■ **WORK ITEM**:
Transcribe the data below verbatim from the line with "(** * Course" to the line with "A string is". Include both of those lines.

■ **SUPPLIED DATA**:
========================================================================

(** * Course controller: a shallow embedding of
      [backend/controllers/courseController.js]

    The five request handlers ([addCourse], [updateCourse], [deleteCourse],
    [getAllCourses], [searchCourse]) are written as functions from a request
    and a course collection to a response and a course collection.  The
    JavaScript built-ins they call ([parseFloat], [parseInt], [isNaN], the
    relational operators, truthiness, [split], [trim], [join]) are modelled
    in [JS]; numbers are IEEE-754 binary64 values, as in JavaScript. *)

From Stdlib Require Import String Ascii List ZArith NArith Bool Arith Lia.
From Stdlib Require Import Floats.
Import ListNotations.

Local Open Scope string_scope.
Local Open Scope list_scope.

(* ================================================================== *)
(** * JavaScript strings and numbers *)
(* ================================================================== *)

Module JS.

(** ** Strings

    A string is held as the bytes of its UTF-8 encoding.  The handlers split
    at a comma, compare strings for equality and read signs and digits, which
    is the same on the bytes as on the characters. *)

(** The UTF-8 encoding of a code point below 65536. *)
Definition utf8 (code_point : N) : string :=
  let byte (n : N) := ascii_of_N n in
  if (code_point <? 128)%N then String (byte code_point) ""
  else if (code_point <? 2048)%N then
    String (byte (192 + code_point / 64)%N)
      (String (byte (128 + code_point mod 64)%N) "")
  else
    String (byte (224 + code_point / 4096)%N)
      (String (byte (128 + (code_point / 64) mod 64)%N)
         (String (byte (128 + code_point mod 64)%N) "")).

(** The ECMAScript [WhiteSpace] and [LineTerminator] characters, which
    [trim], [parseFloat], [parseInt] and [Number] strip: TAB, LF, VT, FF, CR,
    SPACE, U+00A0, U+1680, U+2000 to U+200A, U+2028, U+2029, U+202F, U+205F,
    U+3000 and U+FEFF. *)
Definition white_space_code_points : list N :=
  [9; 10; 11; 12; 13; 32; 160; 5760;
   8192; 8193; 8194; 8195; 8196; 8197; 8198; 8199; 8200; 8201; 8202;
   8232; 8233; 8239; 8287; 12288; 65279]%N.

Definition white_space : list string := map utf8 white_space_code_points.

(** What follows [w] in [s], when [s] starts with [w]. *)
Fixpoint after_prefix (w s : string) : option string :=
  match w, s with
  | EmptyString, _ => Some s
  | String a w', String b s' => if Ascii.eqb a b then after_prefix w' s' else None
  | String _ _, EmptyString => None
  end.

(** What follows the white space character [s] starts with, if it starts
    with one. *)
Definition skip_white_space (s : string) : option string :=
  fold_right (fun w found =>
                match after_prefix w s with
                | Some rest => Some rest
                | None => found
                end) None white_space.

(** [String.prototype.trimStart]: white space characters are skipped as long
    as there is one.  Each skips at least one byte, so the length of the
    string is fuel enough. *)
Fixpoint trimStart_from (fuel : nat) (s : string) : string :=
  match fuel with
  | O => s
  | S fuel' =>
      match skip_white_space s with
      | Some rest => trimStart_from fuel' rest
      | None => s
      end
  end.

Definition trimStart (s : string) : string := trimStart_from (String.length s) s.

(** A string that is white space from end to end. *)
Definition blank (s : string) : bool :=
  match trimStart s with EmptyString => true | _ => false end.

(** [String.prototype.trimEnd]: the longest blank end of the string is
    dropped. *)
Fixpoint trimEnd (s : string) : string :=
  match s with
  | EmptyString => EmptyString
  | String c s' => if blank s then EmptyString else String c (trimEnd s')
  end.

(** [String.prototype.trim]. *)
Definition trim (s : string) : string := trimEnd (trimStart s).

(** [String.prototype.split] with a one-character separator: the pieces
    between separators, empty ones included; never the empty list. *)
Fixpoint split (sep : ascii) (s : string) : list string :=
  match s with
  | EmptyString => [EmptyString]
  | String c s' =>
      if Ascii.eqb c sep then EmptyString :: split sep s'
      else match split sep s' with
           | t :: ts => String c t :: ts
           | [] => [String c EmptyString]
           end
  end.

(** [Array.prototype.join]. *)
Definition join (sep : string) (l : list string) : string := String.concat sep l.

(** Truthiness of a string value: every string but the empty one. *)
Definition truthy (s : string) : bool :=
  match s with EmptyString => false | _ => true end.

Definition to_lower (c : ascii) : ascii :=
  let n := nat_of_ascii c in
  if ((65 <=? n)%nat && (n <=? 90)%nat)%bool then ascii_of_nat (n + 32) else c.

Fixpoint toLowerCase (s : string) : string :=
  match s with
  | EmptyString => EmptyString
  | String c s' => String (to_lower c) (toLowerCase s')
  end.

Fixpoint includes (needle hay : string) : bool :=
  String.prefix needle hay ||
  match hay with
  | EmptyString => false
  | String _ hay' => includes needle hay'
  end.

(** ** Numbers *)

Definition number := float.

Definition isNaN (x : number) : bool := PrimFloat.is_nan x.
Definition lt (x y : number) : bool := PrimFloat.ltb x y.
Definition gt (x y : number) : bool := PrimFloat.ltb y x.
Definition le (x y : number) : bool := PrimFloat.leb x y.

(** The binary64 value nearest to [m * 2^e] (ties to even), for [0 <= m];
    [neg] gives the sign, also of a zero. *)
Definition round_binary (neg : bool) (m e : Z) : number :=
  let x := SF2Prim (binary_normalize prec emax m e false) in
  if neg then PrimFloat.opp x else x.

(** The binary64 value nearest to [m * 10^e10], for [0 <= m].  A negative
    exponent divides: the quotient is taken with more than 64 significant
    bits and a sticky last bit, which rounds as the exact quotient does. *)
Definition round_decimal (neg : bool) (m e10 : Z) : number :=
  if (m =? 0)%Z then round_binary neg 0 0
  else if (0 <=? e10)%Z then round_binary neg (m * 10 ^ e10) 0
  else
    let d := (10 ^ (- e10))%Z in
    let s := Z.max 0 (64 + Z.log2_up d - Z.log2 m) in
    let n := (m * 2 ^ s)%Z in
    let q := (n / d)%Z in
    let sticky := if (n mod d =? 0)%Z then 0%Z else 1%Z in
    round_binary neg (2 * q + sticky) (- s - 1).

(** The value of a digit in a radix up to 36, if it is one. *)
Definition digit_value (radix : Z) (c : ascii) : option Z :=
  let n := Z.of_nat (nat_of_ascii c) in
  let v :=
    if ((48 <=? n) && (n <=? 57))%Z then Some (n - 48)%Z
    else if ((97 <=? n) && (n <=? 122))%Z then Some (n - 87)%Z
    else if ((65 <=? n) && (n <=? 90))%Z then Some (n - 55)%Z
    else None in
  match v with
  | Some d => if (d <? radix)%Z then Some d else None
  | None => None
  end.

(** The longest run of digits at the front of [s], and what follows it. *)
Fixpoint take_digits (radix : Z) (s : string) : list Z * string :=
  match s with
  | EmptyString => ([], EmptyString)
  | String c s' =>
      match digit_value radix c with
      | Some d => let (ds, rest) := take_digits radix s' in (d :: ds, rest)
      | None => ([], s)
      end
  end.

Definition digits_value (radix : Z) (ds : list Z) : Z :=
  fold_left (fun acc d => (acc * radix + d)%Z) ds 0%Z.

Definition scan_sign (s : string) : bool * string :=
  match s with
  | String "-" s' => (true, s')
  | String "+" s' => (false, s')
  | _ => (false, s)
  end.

========================================================================

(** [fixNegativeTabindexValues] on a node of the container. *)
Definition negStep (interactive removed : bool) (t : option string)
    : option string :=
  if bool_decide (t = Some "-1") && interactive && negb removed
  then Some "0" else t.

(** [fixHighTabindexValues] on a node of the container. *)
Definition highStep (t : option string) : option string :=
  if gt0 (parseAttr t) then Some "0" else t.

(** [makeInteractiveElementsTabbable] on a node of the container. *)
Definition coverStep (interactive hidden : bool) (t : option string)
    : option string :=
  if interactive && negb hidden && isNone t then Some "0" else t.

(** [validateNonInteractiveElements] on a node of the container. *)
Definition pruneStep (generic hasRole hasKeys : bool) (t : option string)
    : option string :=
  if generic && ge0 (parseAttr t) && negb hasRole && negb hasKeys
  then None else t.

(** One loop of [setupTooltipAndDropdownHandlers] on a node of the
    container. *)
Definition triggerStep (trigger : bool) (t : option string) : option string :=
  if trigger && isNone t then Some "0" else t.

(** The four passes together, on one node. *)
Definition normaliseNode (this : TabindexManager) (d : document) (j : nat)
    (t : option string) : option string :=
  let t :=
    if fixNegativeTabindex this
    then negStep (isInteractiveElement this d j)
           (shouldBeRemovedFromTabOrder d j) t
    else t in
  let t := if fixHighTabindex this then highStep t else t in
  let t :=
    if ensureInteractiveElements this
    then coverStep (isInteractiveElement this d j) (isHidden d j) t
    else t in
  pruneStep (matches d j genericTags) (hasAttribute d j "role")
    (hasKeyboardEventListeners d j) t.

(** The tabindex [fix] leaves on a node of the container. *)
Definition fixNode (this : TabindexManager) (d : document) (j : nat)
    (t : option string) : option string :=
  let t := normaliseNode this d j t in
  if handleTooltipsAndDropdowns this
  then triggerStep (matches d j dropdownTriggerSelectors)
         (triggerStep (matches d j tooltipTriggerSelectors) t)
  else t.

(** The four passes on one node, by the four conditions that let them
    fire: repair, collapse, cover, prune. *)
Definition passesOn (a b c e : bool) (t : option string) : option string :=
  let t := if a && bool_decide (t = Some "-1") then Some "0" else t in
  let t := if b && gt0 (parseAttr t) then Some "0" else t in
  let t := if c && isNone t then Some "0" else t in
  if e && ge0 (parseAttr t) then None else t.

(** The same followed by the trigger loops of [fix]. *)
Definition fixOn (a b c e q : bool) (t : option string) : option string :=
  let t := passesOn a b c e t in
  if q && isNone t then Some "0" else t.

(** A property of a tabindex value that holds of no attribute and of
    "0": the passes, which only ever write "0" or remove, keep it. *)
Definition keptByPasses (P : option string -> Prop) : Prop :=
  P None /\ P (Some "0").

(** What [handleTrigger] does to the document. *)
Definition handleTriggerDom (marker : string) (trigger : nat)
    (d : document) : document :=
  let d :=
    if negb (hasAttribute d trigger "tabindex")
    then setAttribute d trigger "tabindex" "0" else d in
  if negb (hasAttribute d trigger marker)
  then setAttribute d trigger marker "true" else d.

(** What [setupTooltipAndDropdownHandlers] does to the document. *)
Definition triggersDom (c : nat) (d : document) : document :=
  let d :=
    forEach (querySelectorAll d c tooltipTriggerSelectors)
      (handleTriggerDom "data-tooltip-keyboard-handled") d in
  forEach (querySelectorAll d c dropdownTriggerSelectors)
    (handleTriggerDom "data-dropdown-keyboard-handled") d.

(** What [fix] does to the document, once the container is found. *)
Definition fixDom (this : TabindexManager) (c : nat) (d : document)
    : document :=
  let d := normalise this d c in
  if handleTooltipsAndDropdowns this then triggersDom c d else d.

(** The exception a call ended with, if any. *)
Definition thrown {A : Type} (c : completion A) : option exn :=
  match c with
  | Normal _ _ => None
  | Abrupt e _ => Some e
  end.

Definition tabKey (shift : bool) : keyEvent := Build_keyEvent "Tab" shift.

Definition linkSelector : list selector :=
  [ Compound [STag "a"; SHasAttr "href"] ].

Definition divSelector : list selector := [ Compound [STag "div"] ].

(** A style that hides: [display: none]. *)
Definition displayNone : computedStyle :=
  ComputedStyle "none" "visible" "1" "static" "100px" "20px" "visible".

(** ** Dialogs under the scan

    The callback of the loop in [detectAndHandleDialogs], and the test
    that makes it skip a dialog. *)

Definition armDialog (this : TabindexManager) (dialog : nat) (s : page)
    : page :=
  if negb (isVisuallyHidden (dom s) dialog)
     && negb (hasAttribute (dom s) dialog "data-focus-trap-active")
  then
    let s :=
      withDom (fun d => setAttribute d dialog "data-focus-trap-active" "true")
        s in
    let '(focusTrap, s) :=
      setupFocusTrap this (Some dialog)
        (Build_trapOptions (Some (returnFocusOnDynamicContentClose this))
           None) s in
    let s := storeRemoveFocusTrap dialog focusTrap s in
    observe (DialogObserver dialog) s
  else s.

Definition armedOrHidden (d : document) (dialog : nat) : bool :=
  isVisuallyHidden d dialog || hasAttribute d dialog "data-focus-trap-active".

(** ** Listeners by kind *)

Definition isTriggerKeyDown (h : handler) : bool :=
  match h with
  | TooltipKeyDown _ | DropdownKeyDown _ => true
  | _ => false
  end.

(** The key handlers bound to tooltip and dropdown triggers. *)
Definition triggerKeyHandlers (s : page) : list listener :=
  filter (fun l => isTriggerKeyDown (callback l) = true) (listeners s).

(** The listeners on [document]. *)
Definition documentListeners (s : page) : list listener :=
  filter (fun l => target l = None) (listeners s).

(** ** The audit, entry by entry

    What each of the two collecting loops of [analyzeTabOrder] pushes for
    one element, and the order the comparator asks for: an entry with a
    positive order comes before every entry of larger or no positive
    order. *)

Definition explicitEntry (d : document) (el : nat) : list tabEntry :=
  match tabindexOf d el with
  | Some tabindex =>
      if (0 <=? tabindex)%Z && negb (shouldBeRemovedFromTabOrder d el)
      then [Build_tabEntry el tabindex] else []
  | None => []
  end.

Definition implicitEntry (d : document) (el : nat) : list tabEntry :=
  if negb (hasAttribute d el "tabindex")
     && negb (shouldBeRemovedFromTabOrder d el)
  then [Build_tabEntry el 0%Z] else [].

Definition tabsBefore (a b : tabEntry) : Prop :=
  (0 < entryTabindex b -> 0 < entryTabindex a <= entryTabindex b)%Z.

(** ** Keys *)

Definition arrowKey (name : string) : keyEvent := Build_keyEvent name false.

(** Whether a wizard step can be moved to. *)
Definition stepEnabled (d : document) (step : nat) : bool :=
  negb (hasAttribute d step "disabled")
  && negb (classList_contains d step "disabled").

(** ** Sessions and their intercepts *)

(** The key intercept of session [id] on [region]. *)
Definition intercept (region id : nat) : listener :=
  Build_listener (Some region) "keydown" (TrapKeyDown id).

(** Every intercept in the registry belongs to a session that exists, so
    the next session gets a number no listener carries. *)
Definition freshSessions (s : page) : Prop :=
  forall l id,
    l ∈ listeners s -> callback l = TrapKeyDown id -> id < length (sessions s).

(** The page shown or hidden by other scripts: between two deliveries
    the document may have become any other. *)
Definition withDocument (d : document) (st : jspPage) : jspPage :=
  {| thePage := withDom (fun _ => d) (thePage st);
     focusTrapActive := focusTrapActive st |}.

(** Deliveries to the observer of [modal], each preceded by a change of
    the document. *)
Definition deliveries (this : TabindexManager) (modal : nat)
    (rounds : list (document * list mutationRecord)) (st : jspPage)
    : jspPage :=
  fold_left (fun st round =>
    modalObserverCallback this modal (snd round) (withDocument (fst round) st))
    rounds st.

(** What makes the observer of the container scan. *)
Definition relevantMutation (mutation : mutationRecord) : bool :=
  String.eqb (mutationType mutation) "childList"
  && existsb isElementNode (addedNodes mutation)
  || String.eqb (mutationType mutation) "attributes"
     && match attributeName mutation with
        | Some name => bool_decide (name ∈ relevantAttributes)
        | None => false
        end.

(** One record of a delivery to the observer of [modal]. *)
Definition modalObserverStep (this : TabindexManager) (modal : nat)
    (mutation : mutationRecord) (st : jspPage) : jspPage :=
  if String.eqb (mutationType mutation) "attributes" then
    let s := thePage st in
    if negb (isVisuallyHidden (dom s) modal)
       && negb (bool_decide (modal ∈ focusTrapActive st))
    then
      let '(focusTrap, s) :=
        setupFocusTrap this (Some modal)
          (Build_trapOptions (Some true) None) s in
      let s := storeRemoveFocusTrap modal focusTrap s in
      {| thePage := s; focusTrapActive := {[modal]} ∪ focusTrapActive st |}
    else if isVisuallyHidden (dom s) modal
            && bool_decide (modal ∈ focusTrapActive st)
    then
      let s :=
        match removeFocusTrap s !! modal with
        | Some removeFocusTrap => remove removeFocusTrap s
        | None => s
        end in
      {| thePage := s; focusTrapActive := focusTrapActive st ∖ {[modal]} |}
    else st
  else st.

========================================================================

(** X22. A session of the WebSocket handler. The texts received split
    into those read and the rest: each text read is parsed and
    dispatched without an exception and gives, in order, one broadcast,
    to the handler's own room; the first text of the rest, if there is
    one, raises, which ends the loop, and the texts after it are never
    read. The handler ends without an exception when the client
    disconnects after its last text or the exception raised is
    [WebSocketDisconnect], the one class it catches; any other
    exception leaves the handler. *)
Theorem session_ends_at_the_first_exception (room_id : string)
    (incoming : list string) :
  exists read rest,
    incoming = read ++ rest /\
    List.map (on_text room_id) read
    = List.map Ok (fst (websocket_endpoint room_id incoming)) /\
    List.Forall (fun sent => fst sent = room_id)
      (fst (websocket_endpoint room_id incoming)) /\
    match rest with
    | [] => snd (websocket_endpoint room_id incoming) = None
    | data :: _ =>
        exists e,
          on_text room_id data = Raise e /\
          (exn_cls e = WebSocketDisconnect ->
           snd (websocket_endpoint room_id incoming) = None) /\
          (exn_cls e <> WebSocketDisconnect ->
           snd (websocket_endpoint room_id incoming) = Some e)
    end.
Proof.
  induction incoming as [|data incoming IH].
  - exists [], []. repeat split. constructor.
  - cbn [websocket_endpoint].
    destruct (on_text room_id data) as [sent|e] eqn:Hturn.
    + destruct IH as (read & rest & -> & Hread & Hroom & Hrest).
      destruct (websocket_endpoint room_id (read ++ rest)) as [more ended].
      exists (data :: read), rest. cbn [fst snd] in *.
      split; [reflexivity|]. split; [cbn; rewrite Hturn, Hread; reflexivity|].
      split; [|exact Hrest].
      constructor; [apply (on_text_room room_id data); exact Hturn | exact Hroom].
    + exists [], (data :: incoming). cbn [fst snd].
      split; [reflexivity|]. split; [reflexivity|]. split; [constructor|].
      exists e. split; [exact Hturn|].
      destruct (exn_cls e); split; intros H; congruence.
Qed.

========================================================================

■ **RESULT BELOW**:
(** * Course controller: a shallow embedding of
      [backend/controllers/courseController.js]

    The five request handlers ([addCourse], [updateCourse], [deleteCourse],
    [getAllCourses], [searchCourse]) are written as functions from a request
    and a course collection to a response and a course collection.  The
    JavaScript built-ins they call ([parseFloat], [parseInt], [isNaN], the
    relational operators, truthiness, [split], [trim], [join]) are modelled
    in [JS]; numbers are IEEE-754 binary64 values, as in JavaScript. *)

From Stdlib Require Import String Ascii List ZArith NArith Bool Arith Lia.
From Stdlib Require Import Floats.
Import ListNotations.

Local Open Scope string_scope.
Local Open Scope list_scope.

(* ================================================================== *)
(** * JavaScript strings and numbers *)
(* ================================================================== *)

Module JS.

(** ** Strings

    A string is held as the bytes of its UTF-8 encoding.  The handlers split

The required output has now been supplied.